● Exercise
Beginning with the line that holds "- split; [discriminate|]." in the data below, give again every line through the one that holds "[Responsive.props_onWidthChange 1300 8])", exactly as written.

+++ Material provided

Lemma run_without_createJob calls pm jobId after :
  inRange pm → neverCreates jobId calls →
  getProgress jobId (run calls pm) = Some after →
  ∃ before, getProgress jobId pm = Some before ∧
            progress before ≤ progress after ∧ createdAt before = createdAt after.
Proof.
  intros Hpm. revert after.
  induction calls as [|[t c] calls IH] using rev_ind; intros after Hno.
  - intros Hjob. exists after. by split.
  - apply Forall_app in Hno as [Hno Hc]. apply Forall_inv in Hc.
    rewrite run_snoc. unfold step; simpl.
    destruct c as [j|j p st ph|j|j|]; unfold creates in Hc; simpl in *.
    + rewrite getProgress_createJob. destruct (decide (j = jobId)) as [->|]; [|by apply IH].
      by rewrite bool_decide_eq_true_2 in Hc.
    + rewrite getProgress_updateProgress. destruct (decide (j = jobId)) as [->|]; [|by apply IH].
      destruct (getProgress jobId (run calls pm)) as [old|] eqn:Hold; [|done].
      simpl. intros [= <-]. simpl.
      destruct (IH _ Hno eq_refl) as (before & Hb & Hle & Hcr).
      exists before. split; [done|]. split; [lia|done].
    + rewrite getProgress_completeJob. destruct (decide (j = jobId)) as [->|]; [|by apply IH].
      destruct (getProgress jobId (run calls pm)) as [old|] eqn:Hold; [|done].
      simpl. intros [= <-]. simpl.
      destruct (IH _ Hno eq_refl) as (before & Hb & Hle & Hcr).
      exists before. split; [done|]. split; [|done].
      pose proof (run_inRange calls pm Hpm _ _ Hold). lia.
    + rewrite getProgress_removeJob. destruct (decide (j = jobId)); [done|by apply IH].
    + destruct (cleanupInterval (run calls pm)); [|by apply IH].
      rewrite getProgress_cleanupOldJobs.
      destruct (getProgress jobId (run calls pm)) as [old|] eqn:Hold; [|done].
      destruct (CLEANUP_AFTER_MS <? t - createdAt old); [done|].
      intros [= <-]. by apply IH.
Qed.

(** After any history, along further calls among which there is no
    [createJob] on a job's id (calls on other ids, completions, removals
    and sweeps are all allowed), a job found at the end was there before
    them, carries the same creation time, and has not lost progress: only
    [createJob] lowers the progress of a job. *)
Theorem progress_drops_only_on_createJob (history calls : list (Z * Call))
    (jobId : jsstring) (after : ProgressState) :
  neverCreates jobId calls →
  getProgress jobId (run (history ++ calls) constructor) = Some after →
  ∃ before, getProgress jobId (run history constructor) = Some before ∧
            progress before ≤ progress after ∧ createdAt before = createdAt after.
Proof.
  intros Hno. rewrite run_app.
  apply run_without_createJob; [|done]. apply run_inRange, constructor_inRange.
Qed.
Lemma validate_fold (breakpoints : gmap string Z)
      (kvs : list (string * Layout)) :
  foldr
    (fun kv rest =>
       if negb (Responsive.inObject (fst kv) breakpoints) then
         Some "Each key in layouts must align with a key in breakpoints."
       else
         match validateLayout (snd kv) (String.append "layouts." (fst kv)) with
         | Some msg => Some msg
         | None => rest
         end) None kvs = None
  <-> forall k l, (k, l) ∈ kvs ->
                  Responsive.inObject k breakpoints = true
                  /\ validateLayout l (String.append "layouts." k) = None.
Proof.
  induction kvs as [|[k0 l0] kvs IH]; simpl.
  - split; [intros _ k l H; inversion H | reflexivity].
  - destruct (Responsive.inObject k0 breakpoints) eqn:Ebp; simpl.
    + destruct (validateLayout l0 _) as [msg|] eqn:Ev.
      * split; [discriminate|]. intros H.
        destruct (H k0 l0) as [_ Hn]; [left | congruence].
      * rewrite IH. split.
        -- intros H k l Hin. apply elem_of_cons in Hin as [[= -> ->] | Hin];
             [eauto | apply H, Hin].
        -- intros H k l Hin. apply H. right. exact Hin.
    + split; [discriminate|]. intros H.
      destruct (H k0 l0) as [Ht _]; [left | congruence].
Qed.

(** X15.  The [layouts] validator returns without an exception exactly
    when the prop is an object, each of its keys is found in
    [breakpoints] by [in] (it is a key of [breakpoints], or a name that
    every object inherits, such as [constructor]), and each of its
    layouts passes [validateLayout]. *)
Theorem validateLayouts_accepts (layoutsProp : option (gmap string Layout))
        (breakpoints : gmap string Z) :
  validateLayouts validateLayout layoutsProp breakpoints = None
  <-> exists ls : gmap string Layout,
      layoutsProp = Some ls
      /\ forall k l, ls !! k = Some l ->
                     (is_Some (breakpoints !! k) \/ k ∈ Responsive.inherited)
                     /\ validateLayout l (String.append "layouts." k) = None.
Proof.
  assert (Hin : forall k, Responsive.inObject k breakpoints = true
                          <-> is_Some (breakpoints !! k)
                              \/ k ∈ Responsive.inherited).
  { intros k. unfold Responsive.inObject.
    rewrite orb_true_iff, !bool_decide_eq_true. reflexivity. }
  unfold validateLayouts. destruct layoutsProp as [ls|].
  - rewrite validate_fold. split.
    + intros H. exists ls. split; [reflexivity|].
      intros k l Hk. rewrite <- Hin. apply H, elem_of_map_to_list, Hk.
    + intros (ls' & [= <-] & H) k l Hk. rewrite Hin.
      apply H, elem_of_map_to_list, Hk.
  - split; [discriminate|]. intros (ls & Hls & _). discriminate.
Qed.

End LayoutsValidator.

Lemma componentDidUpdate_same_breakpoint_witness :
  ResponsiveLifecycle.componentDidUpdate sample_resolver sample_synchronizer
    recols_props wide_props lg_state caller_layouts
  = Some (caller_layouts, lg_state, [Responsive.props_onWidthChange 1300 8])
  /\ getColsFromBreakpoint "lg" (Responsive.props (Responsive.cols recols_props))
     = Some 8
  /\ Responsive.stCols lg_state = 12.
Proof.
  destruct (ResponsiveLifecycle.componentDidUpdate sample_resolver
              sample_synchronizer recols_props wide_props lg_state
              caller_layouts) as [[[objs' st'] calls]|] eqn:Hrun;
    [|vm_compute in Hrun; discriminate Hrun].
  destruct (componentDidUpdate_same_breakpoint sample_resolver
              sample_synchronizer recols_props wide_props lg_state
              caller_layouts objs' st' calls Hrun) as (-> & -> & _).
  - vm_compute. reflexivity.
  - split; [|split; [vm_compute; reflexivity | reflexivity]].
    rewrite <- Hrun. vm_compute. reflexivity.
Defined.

++++++

● Result
  - split; [discriminate|]. intros (ls & Hls & _). discriminate.
Qed.

End LayoutsValidator.

Lemma componentDidUpdate_same_breakpoint_witness :
  ResponsiveLifecycle.componentDidUpdate sample_resolver sample_synchronizer
    recols_props wide_props lg_state caller_layouts
  = Some (caller_layouts, lg_state, [Responsive.props_onWidthChange 1300 8])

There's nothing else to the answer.